FIORI PER PRANZO

petali(UJ.com3.0) – Che ne dite di un bel piatto di fiori? Sarà per via della crisi economica che spinge a cercare fonti alternative di alimentazione, sarà per il gusto del nuovo, ma si sta sempre più affermando una nuova tendenza in campo culinario, quella floreale.
L’utilizzo dei fiori in cucina non è un’idea del tutto inedita, tanto che sia Greci che Romani si servivano di alcune specie come ingredienti per la preparazione di piatti. Uno studio di alcune università della Repubblica Ceca, pubblicato su Molecules, promuove l’utilizzo dei fiori, sottolineandone i grandi vantaggi a livello nutrizionale, superiori in media a quelli della frutta.
Ovviamente, la precondizione necessaria è che si parli di fiori eduli, ovvero commestibili, per evitare i rischi di intossicazione. In secondo luogo, bisogna evitare i fiori acquistati in negozio, perché coltivati con l’uso, a volte massiccio, di pesticidi e fertilizzanti. Non rimangono che il bosco e i prati di campagna, oltre a giardini e balconi di casa, meglio se opportunamente isolati e lontani dal traffico.
Lo studio dei ricercatori cechi ha esaminato 12 diversi tipi di fiori, analizzandone la composizione. Ne è emerso che i fiori eduli sono ricchissimi di minerali, fosforo e potassio, ma anche di antiossidanti, in percentuale superiore a frutta e verdura. I fiori esaminati dai ricercatori sono abbastanza comuni, ad esempio gerani, nasturzi, viole, bocche di leone e petunie.
Intervistato da Repubblica, Stefano Benvenuti, che lavora presso il Dipartimento di Scienze Agrarie, Alimentari e Agro-ambientali dell’Università di Pisa, spiega: “c’è una grande curiosità nei confronti dei fiori da mangiare anche se all’inizio c’è titubanza, un po’ di diffidenza e persino timore di intossicazione o di mangiare alimenti inquinati. Ma se si mangia l’insalata coltivata in balcone perché aver paura dei fiori, che peraltro si consumano in piccole quantità?”.
“Tutti i fiori hanno quantità importanti di antiossidanti e inoltre con i fiori, più che con le erbe, non si corre il rischio di sbagliare, perché sono facilmente individuabili, quindi il rischio tossicità è davvero molto basso. Piuttosto, ci sono delle resistenze: è difficile pensare di poter mangiare un fiore di ibisco, non siamo abituati all’idea. Eppure può essere gradevole, come del resto il nasturzio che, nei test di assaggio, è uno dei più apprezzati per il suo sapore dolciastro e la sua tenerezza.

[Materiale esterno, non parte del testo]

Definition managedGeneratedWriteCommandResponse (r : ManagedGeneratedWriteResult) : jmap :=
  mk [("project_id", JInt (p_ID (mgr_Project r)));
      ("project_key", JStr (p_Key (mgr_Project r)));
      ("workflow_version_id", JInt (v_ID (mgr_Version r)));
      ("display_label", JStr (v_DisplayLabel (mgr_Version r)));
      ("run_id", JInt (r_ID (mgr_Run r))); ("run_status", JStr (r_Status (mgr_Run r)));
      ("worker_id", JInt (w_ID (mgr_Worker r)));
      ("worker_key", JStr (w_WorkerKey (mgr_Worker r)));
      ("run_task_id", JInt (t_ID (mgr_Task r))); ("task_status", JStr (t_Status (mgr_Task r)));
      ("lease_id", JInt (l_ID (mgr_Lease r)));
      ("copy_attempt_id", JInt (at_ID (mgr_CopyAttempt r)));
      ("verify_attempt_id", JInt (at_ID (mgr_VerifyAttempt r)));
      ("rollback_attempt_id", JInt (at_ID (mgr_RollbackAttempt r)));
      ("write_set_artifact_id", JInt (ar_ID (mgr_WriteSetArtifact r)));
      ("preimage_artifact_id", JInt (ar_ID (mgr_PreimageArtifact r)));
      ("artifact_id", JInt (ar_ID (mgr_Artifact r)));
      ("artifact_type", JStr (ar_ArtifactType (mgr_Artifact r)));
      ("target_path", JStr (mgr_TargetPath r));
      ("expected_before_sha256", JStr (mgr_ExpectedBeforeSHA256 r));
      ("expected_before_size", JInt (mgr_ExpectedBeforeSize r));
      ("after_sha256", JStr (mgr_AfterSHA256 r)); ("after_size", JInt (mgr_AfterSize r));
      ("restored_sha256", JStr (mgr_RestoredSHA256 r));
      ("restored_size", JInt (mgr_RestoredSize r)); ("event_id", JInt (mgr_EventID r));
      ("audit_event_id", JInt (mgr_AuditEventID r)); ("status", JStr (mgr_Status r));
      ("decision", JStr (mgr_Decision r)); ("message", JStr (mgr_Message r));
      ("blockers", jstrs_nil (mgr_Blockers r)); ("managed_generated_write", JBool true);
      ("generated_only", JBool (mgr_GeneratedOnly r));
      ("generated_only_apply_open", JBool (mgr_GeneratedOnlyApplyOpen r));
      ("fixture_or_temp_project_only", JBool true);
      ("real_areamatrix_write_opened", JBool false); ("approval_gated", JBool true);
      ("execution_gate_status", JStr (eg_Status (mgr_Gate r)));
      ("project_read_attempted", JBool (mgr_ProjectReadAttempted r));
      ("project_read_allowed", JBool (mgr_ProjectReadAllowed r));
      ("project_write_attempted", JBool (mgr_ProjectWriteAttempted r));
      ("project_write_allowed", JBool (mgr_ProjectWriteAllowed r));
      ("execution_write_attempted", JBool (mgr_ExecutionWriteAttempted r));
      ("area_flow_artifact_written", JBool (mgr_AreaFlowArtifactWritten r));
      ("area_flow_execution_state_written", JBool (mgr_AreaFlowExecutionStateWritten r));
      ("engine_call_attempted", JBool (mgr_EngineCallAttempted r));
      ("commands_run", JBool (mgr_CommandsRun r));
      ("secrets_resolved", JBool (mgr_SecretsResolved r));
      ("network_used", JBool (mgr_NetworkUsed r)); ("task_claimed", JBool (mgr_TaskClaimed r));
      ("worker_started", JBool (mgr_WorkerStarted r));
      ("lease_created", JBool (mgr_LeaseCreated r));
      ("attempt_created", JBool (mgr_AttemptCreated r));
      ("artifact_created", JBool (mgr_ArtifactCreated r));
      ("write_set_passed", JBool (mgr_WriteSetPassed r));
      ("verification_passed", JBool (mgr_VerificationPassed r));
      ("rollback_attempted", JBool (mgr_RollbackAttempted r));
      ("rollback_verified", JBool (mgr_RollbackVerified r))].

Inoltre, proprio il nasturzio, con tagete e calendula, è uno dei fiori più ricchi di luteina, sostanza antiossidante protettiva della vista, utilizzata anche negli integratori”.
Insomma, potete sbizzarrirvi nella ricerca di fiori eduli adatti alle vostre ricette, per stupire amici e parenti con piatti sicuramente colorati e profumati più che mai, ma anche ricchi di sostanze protettive per l’organismo umano.